I first saw, heard and then met Rep. Joe Sestak, D-Pa., on the evening of April 21 at the University of Pennsylvania's historic Palestra sports arena. With nearly all 10,000 seats filled the night before the Pennsylvania primary, it was an old-fashioned, rousing rally for Democratic presidential candidate New York Sen. Hillary Clinton.
But I remember one man, dignified but passionate, speaking quietly and eloquently about the obligation of every citizen to do public service for the public good.
He praised Clinton for exemplifying that commitment to public service. He also said nice things about her opponent, then-Sen. Barack Obama, D-Ill., and the fact that it was possible to wage a vigorous campaign for a candidate without tearing down the other person.
Above all, he projected an inner peace and authenticity I hadn't seen very often in all my years in politics. I thought, I have to find out more about this guy.
The first thing I learned was that he was a unique trifecta: a Democrat with a progressive record on most issues, a fiscal conservative, and someone who had a sterling military record and post-9/11 anti-terrorism leadership experience.
Joe Sestak graduated the Naval Academy in 1974 and for 30 years built a remarkable record of leadership and experienced a meteoric rise in national recognition.
Before retiring as a two-star rear admiral, he commanded the USS George Washington aircraft carrier battle group in Afghanistan and Iraq, served as director for defense policy on the National Security Council under President Bill Clinton and, following 9/11, was selected to serve as the first director of "Deep Blue" — the Navy's coordinated anti-terrorism program.
Then in 2006, Sestak ran for Congress in a district that was considered utterly locked up by the incumbent Republican, 10-term Rep. Curt Weldon, from Pennsylvania's 7th District. Since the Civil War, only one Democrat had ever won the seat encompassing Delaware County.

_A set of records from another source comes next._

(* ===== verification/Config.v ===== *)
(** * Configuration: [src/src/config.rs], [src/src/appconfig.rs] and the pure parts of
    [src/src/registration/teams.rs]

    The WireGuard configuration file (written and read back), the account it is
    built from, the registration token, and the environment variables.  Base64
    and name lookups are third party. *)
From S2P Require Import Prelude RustStr Fs NetAddr.

(** The standard base64 engine. *)
Class Base64 := { b64_encode : bytes -> bytes; b64_decode : bytes -> option bytes }.
Class Base64Laws (B : Base64) : Prop := {
  b64_roundtrip : forall b, bytes_ok b -> b64_decode (b64_encode b) = Some b;
  (** printable text *)
  b64_graphic : forall b, bytes_ok b -> Forall (fun c => graphic c = true) (b64_encode b);
  b64_nonempty : forall b, b <> [] -> b64_encode b <> []
}.

Module WgConf.
Record WgConfig := mk_config {
  private_key : bytes; peer_public_key : bytes; endpoint : SocketAddr; reserved : Z * Z * Z;
  address_v4 : bytes; address_v6 : bytes
}.

Inductive conf_error :=
| ReadFailed | KeyError | EndpointError | ReservedError | AddressError | Missing (field : string).

Section conf.
Context {B : Base64}.
(** The system's name lookup for [host:port]. *)
Context (lookup_host : bytes -> option (list SocketAddr)).

Definition to_socket_addrs (value : bytes) : option (list SocketAddr) :=
  match parse_socket_addr value with
  | Some a => Some [a]
  | None => lookup_host value
  end.

Definition decode_key (b64 : bytes) : res conf_error bytes :=
  match b64_decode (trim b64) with
  | Some raw => if zlen raw =? 32 then Ok raw else Err KeyError
  | None => Err KeyError
  end.

Record fields := mk_fields {
  f_private : option bytes; f_public : option bytes; f_endpoint : option SocketAddr; f_reserved : Z * Z * Z;
  f_v4 : option bytes; f_v6 : option bytes
}.
Definition no_fields : fields := mk_fields None None None (0, 0, 0) None None.

Definition parse_reserved (value : bytes) : res conf_error (Z * Z * Z) :=
  match split_on 44 value with
  | [a; b; c] =>
      match parse_uint U8_MAX (trim a), parse_uint U8_MAX (trim b), parse_uint U8_MAX (trim c) with
      | Some a, Some b, Some c => Ok (a, b, c)
      | _, _, _ => Err ReservedError
      end
  | _ => Err ReservedError
  end.

Definition parse_endpoint (value : bytes) : res conf_error SocketAddr :=
  match to_socket_addrs value with
  | Some (a :: _) => Ok a
  | _ => Err EndpointError
  end.

(** A [key = value] pair of the file. *)
Definition parse_field (key value : bytes) (f : fields) : res conf_error fields :=
  let 'mk_fields pk pub ep rs v4 v6 := f in
  if bytes_eqb key (str_bytes "PrivateKey") then k ← decode_key value; Ok (mk_fields (Some k) pub ep rs v4 v6)
  else if bytes_eqb key (str_bytes "PublicKey") then k ← decode_key value; Ok (mk_fields pk (Some k) ep rs v4 v6)
  else if bytes_eqb key (str_bytes "Endpoint") then a ← parse_endpoint value; Ok (mk_fields pk pub (Some a) rs v4 v6)
  else if bytes_eqb key (str_bytes "Reserved") then r ← parse_reserved value; Ok (mk_fields pk pub ep r v4 v6)
  else if bytes_eqb key (str_bytes "Address") then
    let ip_part := trim (hd value (split_on 47 value)) in
    match parse_ip ip_part with
    | Some (V4 o) => Ok (mk_fields pk pub ep rs (Some o) v6)
    | Some (V6 o) => Ok (mk_fields pk pub ep rs v4 (Some o))
    | None => Err AddressError
    end
  else Ok f.

(** One line of the file. *)
Definition parse_line (line : bytes) (f : fields) : res conf_error fields :=
  match split_once 61 (trim line) with
  | None => Ok f
  | Some (key, value) => parse_field (trim key) (trim value) f
  end.

Fixpoint parse_lines (ls : list bytes) (f : fields) : res conf_error fields :=
  match ls with
  | [] => Ok f
  | l :: ls => f ← parse_line l f; parse_lines ls f
  end.

(** [parse_wg_conf]; [None]: the file cannot be read. *)
Definition parse_wg_conf (text : option bytes) : res conf_error WgConfig :=
  text ← ok_or text ReadFailed;
  f ← parse_lines (lines text) no_fields;
  pk ← ok_or (f_private f) (Missing "PrivateKey");
  pub ← ok_or (f_public f) (Missing "PublicKey");
  ep ← ok_or (f_endpoint f) (Missing "Endpoint");
  v4 ← ok_or (f_v4 f) (Missing "IPv4");
  v6 ← ok_or (f_v6 f) (Missing "IPv6");
  Ok (mk_config pk pub ep (f_reserved f) v4 v6).

(** The text of [write_wg_conf]. *)
Definition line (l : bytes) : bytes := l ++ [10].
Definition kv (key : string) (value : bytes) : bytes := line (str_bytes key ++ str_bytes " = " ++ value).

Definition wg_conf_text (c : WgConfig) : bytes :=
  let '(r0, r1, r2) := reserved c in
  line (str_bytes "[Interface]") ++
  kv "PrivateKey" (b64_encode (private_key c)) ++
  kv "Address" (fmt_ip (V4 (address_v4 c)) ++ str_bytes "/32") ++
  kv "Address" (fmt_ip (V6 (address_v6 c)) ++ str_bytes "/128") ++
  line [] ++
  line (str_bytes "[Peer]") ++
  kv "PublicKey" (b64_encode (peer_public_key c)) ++
  kv "AllowedIPs" (str_bytes "0.0.0.0/0,::/0") ++
  kv "Endpoint" (fmt_socket_addr (endpoint c)) ++
  kv "Reserved" (fmt_dec r0 ++ str_bytes "," ++ fmt_dec r1 ++ str_bytes "," ++ fmt_dec r2).

Definition write_wg_conf (f : fs_faults) (rnd : Z) (c : WgConfig) (path : bytes) (s : fs) : res fs_error unit * fs :=
  write_private f rnd path (wg_conf_text c) s.

(** *** The account *)
Record WgAccountPeer := mk_peer { public_key : bytes; host : bytes }.
Record WgAccount := mk_account {
  acc_private_key : bytes; client_id : bytes; peers : list WgAccountPeer; acc_v4 : bytes; acc_v6 : bytes
}.

(** The padding loop adds at most three characters. *)
Fixpoint pad (fuel : nat) (s : bytes) : bytes :=
  match fuel with
  | O => s
  | S f => if zlen s mod 4 =? 0 then s else pad f (s ++ [61])
  end.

In 2006, Joe Sestak, in a come-from-behind campaign, became the second.
He started out in all the polls behind by 20 points or more. He ended up winning by 12 percent and then, two years later, won again in this essentially Republican district by 20 points. In doing so, he became the highest-ranking former military officer ever elected to Congress.
Now, at the age of 58, Sestak is showing the same pattern in his Pennsylvania U.S. Senate campaign. He courageously decided to challenge the incumbent, Republican-turned-Democrat five-term Sen. Arlen Specter, despite the latter being supported by President Barack Obama, Gov. Ed Rendell, and practically every Democratic elected and party official in Pennsylvania.
I greatly admire and respect Sen. Specter. But he seems to have hurt his campaign when he ran negative campaign ads against Joe Sestak about — of all things — his military record.
Specter's vote against Elena Kagan last year for solicitor general will make it difficult to explain a sudden change of heart when he has to vote for her recent nomination for Supreme Court justice. He just said in the last two days that he now had an "open mind." Being against her before he was for her within a year won't ring true with many Democratic voters.
So Sestak is repeating his come-from-behind story from when he first ran for Congress. He started out in January 2010 down 20 points to Specter. In mid-April, just four weeks ago, Sestak was down 12.
This past Monday, a Rasmussen poll found him up 5 percent, although within the margin of error. But the trend is obvious.
Most significantly, in the general election, the same Rasmussen poll showed Sestak in a virtual dead heat with Republican Pat Toomey, while Specter was down 12 points. So based on that data, it seems Sestak would make a stronger general-election candidate than Specter, which should be no surprise, given Sestak's "purple" combination of social liberalism, cultural-issue moderation and impressive military record.
I am sure that when he wins the primary next Tuesday night, May 18, and I am virtually certain he will, his excitement at the victory will pale in comparison to the joy that he and his wife, Susan, felt when their 8-year-old girl Alexandra fought and survived brain cancer.
It kind of puts the stakes of winning or losing a political campaign in perspective. When I learned about Alexandra and her recovery just recently, it made me understand better where that inner serenity and strength of Sestak that I saw on the night of April 21, 2008, comes from, and why those qualities are bound to make him a great U.S. senator.
Mr. Davis, a Washington D.C. attorney, was Special Counsel to President Clinton from 1996-98 and a member of President Bush's Privacy and Civil Liberties Oversight Board from 2006-07. He is the author of "Scandal: How 'Gotcha' Politics Is Destroying America" (Palgrave Macmillan, 2006).